## Directions
Looking at each line of the data below, tally those that contain the word "reflexivity" and give only the total.

## Supplied material
--- START ---
Lemma tasks_new_inv malloc page entry storage st nm t s s1 :
  tasks_new malloc page entry storage st nm s = Done (t, s1) ->
  (stack_top <$> (a_fields <$> tcbs (qs s1) !! t)) = Some (initial_stack page entry (mem (cpu_of (ev s)))).1 /\
  mem (cpu_of (ev s1)) = (initial_stack page entry (mem (cpu_of (ev s)))).2.
Proof.
  assert (Hgen : forall u a (stk : Z * (Z -> Z)), (if page =? 0 then kpanic "Unable to allocate memory for new task stack." else
     m ← eget (fun e => mem (cpu_of e)) ;
     cmod (set_mem (initial_stack page entry m).2) ;;
     onq (tq_new u (mkTcb (initial_stack page entry m).1 page_dir_phys_addr st 0 0 nm a)) ;;
     kwhen (bool_decide (st = TASK_READY)) (onq (tq_enqueue QReady u)) ;; mret u) s = Done (t, s1) ->
    stk = initial_stack page entry (mem (cpu_of (ev s))) ->
    (stack_top <$> (a_fields <$> tcbs (qs s1) !! t)) = Some stk.1 /\ mem (cpu_of (ev s1)) = stk.2).
  { intros u a stk Hrun Hstk. destruct (page =? 0); [done|]. rewrite eget_bind, <- Hstk in Hrun. clear Hstk.
    revert Hrun. unfold cmod, emod, onq. krun. cbn.
    destruct (new_task u _ (qs s)) as [[[] a1]| | |] eqn:En; try done.
    assert (E1 : tcbs a1 !! u = Some (mkATask (mkTcb stk.1 page_dir_phys_addr st 0 0 nm a) None)).
    { revert En. unfold new_task. destruct (tcbs (qs s) !! u) as [[? []]|]; try done; intros [= <-];
        cbn; by rewrite lookup_insert_eq. }
    destruct (bool_decide (st = TASK_READY)); cbn.
    - unfold enqueue. rewrite E1. cbn. intros [= <- <-]. cbn. by rewrite lookup_insert_eq.
    - intros [= <- <-]. cbn. by rewrite E1. }
  unfold tasks_new. destruct storage as [u|].
  - intros Hrun. by apply (Hgen u ALLOC_STATIC).
  - destruct malloc as [u|]; [|done]. intros Hrun. by apply (Hgen u ALLOC_DYNAMIC).
Qed.

(** *** A task that leaves the processor without being ready *)

Lemma switch_to_leaves c t kc kt s : current_task (ev s) = Some c -> t <> c ->
  tcbs (qs s) !! c = Some kc -> state (a_fields kc) <> TASK_RUNNING -> tcbs (qs s) !! t = Some kt ->
  tasks_switch_to t s = Done (tt,
    let p := saved (cpu_of (ev s)) in
    mkSched (mkQueues (<[t := mkATask (set_state TASK_RUNNING (a_fields kt)) (a_in kt)]>
               (<[c := mkATask (set_stack_top (esp p) (a_fields kc)) (a_in kc)]> (tcbs (qs s)))) (queue (qs s)))
            (set_cpu (restored (stack_top (a_fields kt)) (page_dir (a_fields kt)) p) (set_current (Some t) (ev s)))).
Proof.
  intros Hc Htc Hkc Hs Hkt. destruct kc as [fc ic]. cbn in Hs.
  unfold tasks_switch_to, current, qfields, onq, cmod, emod, eget. krun. cbn. rewrite Hc. cbn.
  unfold modify, fields_of, load. krun. rewrite Hkc. cbn. rewrite lookup_insert_eq. cbn.
  rewrite bool_decide_false by done. cbn.
  repeat (first [rewrite lookup_insert_eq | rewrite (lookup_insert_ne _ c t) by done | rewrite Hkt]; cbn).
  unfold restored. cbn. change (cr3 (saved (cpu_of (ev s)))) with (cr3 (cpu_of (ev s))).
  destruct (page_dir (a_fields kt) =? cr3 (cpu_of (ev s))); cbn; rewrite ?insert_insert_eq; reflexivity.
Qed.

(** [t] has taken over from [c], which waits in no queue. *)
Record left_to (c t : tid) (l : list tid) (tl : list Z) (s s' : sched queues) : Prop := {
  left_current : current_task (ev s') = Some t;
  left_ready : queue (qs s') QReady = l;
  left_other : forall q, q <> QReady -> queue (qs s') q = queue (qs s) q;
  left_old : (fun k => (state (a_fields k), a_in k)) <$> tcbs (qs s') !! c = Some (TASK_PAUSED, None);
  left_tasks : forall u, u <> c -> u <> t -> tcbs (qs s') !! u = tcbs (qs s) !! u;
  left_stack : (fun k => stack_top (a_fields k)) <$> tcbs (qs s') !! t = (fun k => stack_top (a_fields k)) <$> tcbs (qs s) !! t;
  left_tsc : tsc (ev s') = tl;
  left_callbacks : _callbacks (ev s') = _callbacks (ev s);
}.

Lemma block_run c t l r1 r2 tl s : inv s -> current_task (ev s) = Some c -> queue (qs s) QReady = t :: l ->
  tsc (ev s) = r1 :: r2 :: tl -> exists s', tasks_block_current TASK_PAUSED s = Done (tt, s') /\ left_to c t l tl s s'.
Proof.
  intros (c' & HW & _) Hc Hq Ht. assert (c' = c) as -> by (destruct HW as [[] _]; congruence).
  destruct (acquire_run _ _ _ _ _ _ HW) as (e & Ha & [A1 A2 A3 A4 A5] & Htsc & _ & _ & _ & _ & Hcb); [lia..|].
  destruct HW as [_ Hr]. destruct (running_unqueued _ _ Hr) as (kc & Hkc & Hki & Hks). destruct Hr as [Hok _].
  pose proof (dequeue_run QReady (qs s) (ok_qwf _ _ _ Hok)) as Hd. rewrite Hq in Hd.
  destruct Hd as (kt & Hkt & Hti & _ & _). assert (Htc : t <> c) by congruence.
  unfold tasks_block_current. rewrite (run_bind_done _ _ _ _ _ Ha).
  set (q1 := mkQueues (<[c := mkATask (set_state TASK_PAUSED (a_fields kc)) (a_in kc)]> (tcbs (qs s))) (queue (qs s))).
  assert (E1 : (t ← current ; onq (tq_modify t (set_state TASK_PAUSED))) (mkSched (qs s) e) = Done (tt, mkSched q1 e)).
  { unfold current, eget, onq. krun. cbn. rewrite A1. cbn. unfold modify. by rewrite Hkc. }
  rewrite <- run_bind_assoc, (run_bind_done _ _ _ _ _ E1).
  rewrite (run_bind_done _ _ _ _ _ (postponed_run 1 (mkSched q1 e) ltac:(cbn; by rewrite A3))), (release_run true) by done.
  set (e1 := set_postponed false _). set (q2 := put t (mkATask (a_fields kt) None) (setq QReady l q1)).
  assert (Hkt1 : tcbs q1 !! t = Some kt) by (cbn; by rewrite lookup_insert_ne).
  assert (Ed : dequeue QReady q1 = Done (Some t, q2)).
  { unfold dequeue. cbn [queue q1]. rewrite Hq. fold q1. rewrite Hkt1. by destruct kt as [? [[]|]]. }
  assert (Hkc2 : tcbs q2 !! c = Some (mkATask (set_state TASK_PAUSED (a_fields kc)) (a_in kc))).
  { cbn. by rewrite lookup_insert_ne, lookup_insert_eq by done. }
  assert (E2 : _schedule (mkSched q1 e1) = (tasks_update_time ;; switch t) (mkSched q2 e1)).
  { unfold _schedule. cbn [schedule_n]. unfold schedule_with, eget, onq. krun. cbn. rewrite A1. cbn.
    by rewrite Ed. }
  assert (E3 : exists s3, _schedule (mkSched q1 e1) = Done (tt, s3) /\ _scheduler_lock (ev s3) = 1 /\ left_to c t l tl s s3).
  { rewrite E2, (run_bind_done _ _ _ _ _ (update_time_run c _ r1 (r2 :: tl) (mkSched q2 e1) ltac:(cbn; congruence) A5 A1 Hkc2)).
    set (k1 := mkATask (charged _ _ _) _). unfold switch. rewrite emod_bind.
    match goal with |- context [(_get_cpu_time_ns ≫= _) ?x] => rewrite (run_bind_done _ _ _ _ _ (cpu_time_run r2 tl x eq_refl A5)) end.
    rewrite emod_bind. unfold call_switch_to, cmod. rewrite !emod_bind.
    rewrite (switch_to_leaves c t k1 (mkATask (a_fields kt) None));
      [|done|done|cbn; by rewrite lookup_insert_eq|done|cbn; by rewrite lookup_insert_ne, lookup_insert_eq by done].
    eexists. split; [reflexivity|]. split; [exact A2|]. split; cbn; try done.
    - intros q Hqr. by rewrite fn_lookup_insert_ne.
    - by rewrite lookup_insert_ne, lookup_insert_eq, Hki by done.
    - intros u H1 H2. by rewrite !lookup_insert_ne by done.
    - by rewrite lookup_insert_eq, Hkt. }
  destruct E3 as (s3 & E3 & Hlk & [L1 L2 L3 L4 L5 L6 L7 L8]). rewrite (run_bind_done _ _ _ _ _ E3).
  eexists. split; [by apply unlock_run|]. by split.
Qed.
End runs.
--- END ---
## Answer to this problem
2